Peter L. Reichertz Institute for Medical Informatics, TU Braunschweig and Hannover Medical School, Hannover, Germany.
Hasso-Plattner-Institut Fur Digital Engineering gGmbH, Potsdam, Germany.
Health Informatics J. 2023 Apr-Jun;29(2):14604582231164696. doi: 10.1177/14604582231164696.
Extraction of medical terms and their corresponding values from semi-structured and unstructured texts of medical reports can be a time-consuming and error-prone process. Methods of natural language processing (NLP) can help define an extraction pipeline for accomplishing a structured format transformation strategy.
In this paper, we build an NLP pipeline to extract values of the classification of malignant tumors (TNM) from unstructured and semi-structured pathology reports and import them further to a structured data source for a clinical study. Our research interest is not focused on standard performance metrics like precision, recall, and F-measure on the test and validation data. We discuss how with the help of software programming techniques the readability of rule-based (RB) information extraction (IE) pipelines can be improved, and therefore minimize the time to correct or update the rules, and efficiently import them to another programming language.

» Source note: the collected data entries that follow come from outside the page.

Lemma archive_cursors_pass_over_listed_threads_witness :
  ∃ m' w', appendIncrementalArchivedThreadCatalog (ENV := calm_env [] (λ _, Done)) (tp := λ _ _, None) 4 one_parent ["7"%string] (bare_world ∅) = Some (inl m', w')
    ∧ GetSyncState public_scope (w_sync w') = RFC3339Nano 0 ∧ is_Some (m' !! "31"%string).
Proof.
  destruct (appendIncrementalArchivedThreadCatalog (ENV := calm_env [] (λ _, Done)) (tp := λ _ _, None) 4 one_parent ["7"%string] (bare_world ∅)) as [[[m'|e] w']|] eqn:E; [|vm_compute in E; discriminate E..].
  destruct (archive_cursors_pass_over_listed_threads (H := calm_env [] (λ _, Done)) (H2 := λ _ _, None) 4 "7" false three_threads one_parent ["7"%string] (bare_world ∅) w' (inl m') small_archive
    ltac:(done) E) as [Hc|[(Ho & t & [[_ ->]|[Hne _]] & Ht)|(Hc & after & Hs & Hall)]].
  - exfalso. clear -E Hc. vm_compute in E. injection E as _ <-. vm_compute in Hc. discriminate Hc.
  - exists m', w'. split; [done|]. split; [exact Ht|]. clear -E. vm_compute in E. injection E as <- _. vm_compute. by eexists.
  - by destruct (Hne eq_refl).
  - exists m', w'. split; [done|]. split; [exact Hc|]. destruct (Hall m' eq_refl (some_thread "31" 20)) as [Hin|(d & Hd & [Hid Hat] & _)]; [right; by left| |exact Hin|].
    + destruct Hs as [[_ [[_ ->]|[Hne _]]]|[Hne _]]; [by vm_compute|by destruct (Hne eq_refl)|by destruct (Hne eq_refl)].
    + exfalso. clear -Hd Hid Hat. unfold three_threads in Hd. repeat (apply elem_of_cons in Hd as [->|Hd]; [by vm_compute in Hat|| by apply Hid|]). by apply elem_of_nil in Hd.
Defined.

(** Reads back the texts of the first instants. *)
Definition parse_small : TimeParse := λ _ s, List.find (λ t, (RFC3339Nano t =? s)%string) (seqZ 0 200).
#[local] Existing Instance parse_small.
Definition no_exclusions : channelExclusions := newChannelScope [] [] [].
Definition from_ten : gmap string sync_row := SetSyncState 0 public_scope (RFC3339Nano 10) ∅.
Definition threads_at_100 (fails : nat → outcome) : Env := let calm := calm_env [] fails in {|
  clock n := 100 + Z.of_nat n; outcome_at := fails; context_err _ := None; ChannelMessages := @ChannelMessages calm;
  ClientChannel _ _ := inl None; World.CanReadHistory := None; extract_outcome _ _ := None; policyID := "" |}.
Definition incremental_run (fails : nat → outcome) (w : tail_world) : option ((listed + err) * tail_world) :=
  channelList (ENV := threads_at_100 fails) no_exclusions 4 "9" [] channelCatalogIncremental no_exclusions ∅ ∅ w.
Definition stored_ids (w : tail_world) : list string := fst <$> map_to_list (en_channels (tt_entities (w_messages w))).
Definition disk_full_from (k : nat) (n : nat) : outcome := if (k <=? n)%nat then FailBefore (EText "disk is full") else Done.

The extract rules were manually programmed with training data of TNM classification and tested in two separate pipelines based on design specifications from domain experts and data curators. Firstly we implemented each rule directly in one line for each extraction item. Secondly, we reprogrammed them in a readable fashion through decomposition and intention-revealing names for the variable declaration. To measure the impact of both methods we measure the time for the fine-tuning and programming of the extractions through test data of semi-structured and unstructured texts.
We analyze the benefits of improving through readability of the writing of rules, through parallel programming with regular expressions (REGEX), and the Apache Uima Ruta language (AURL). The time for correcting the readable rules in AURL and REGEX was significantly reduced. Complicated rules in REGEX are decomposed and intention-revealing declarations were reprogrammed in AURL in 5 min.
We discuss the importance of factor readability and how can it be improved when programming RB text IE pipelines. Independent of the features of the programming language and the tools applied, a readable coding strategy can be proven beneficial for future maintenance and offer an interpretable solution for understanding the extraction and for transferring the rules to other domains and NLP pipelines.
从医学报告的半结构化和非结构化文本中提取医学术语及其对应值可能是一个耗时且容易出错的过程。自然语言处理 (NLP) 方法可以帮助定义提取管道,以实现结构化格式转换策略。
在本文中,我们构建了一个 NLP 管道,从非结构化和半结构化的病理报告中提取恶性肿瘤 (TNM) 的分类值,并将其进一步导入结构化数据源以进行临床研究。我们的研究兴趣不在于测试和验证数据上的标准性能指标,如精度、召回率和 F 度量。我们讨论了如何借助软件编程技术提高基于规则 (RB) 的信息提取 (IE) 管道的可读性,从而最小化纠正或更新规则的时间,并有效地将其导入另一种编程语言。
提取规则是使用 TNM 分类的训练数据手动编程的,并根据来自领域专家和数据管理员的设计规范在两个单独的管道中进行测试。首先,我们为每个提取项直接在一行中编写每条规则。其次,我们通过分解和为变量声明赋予意图揭示的名称,以可读的方式重新编程它们。为了衡量这两种方法的影响,我们通过半结构化和非结构化文本的测试数据来衡量微调和编程提取的时间。
我们分析了通过规则编写的可读性提高、使用正则表达式 (REGEX) 和 Apache Uima Ruta 语言 (AURL) 进行并行编程的好处。在 AURL 和 REGEX 中纠正可读规则的时间明显减少。在 REGEX 中分解复杂规则,并在 AURL 中重新编程意图揭示的声明,仅需 5 分钟。
我们讨论了编程 RB 文本 IE 管道时可读性的重要性以及如何提高可读性。无论编程语言的特点和应用的工具如何,可读的编码策略都可以被证明对未来的维护有益,并为理解提取和将规则转移到其他领域和 NLP 管道提供可解释的解决方案。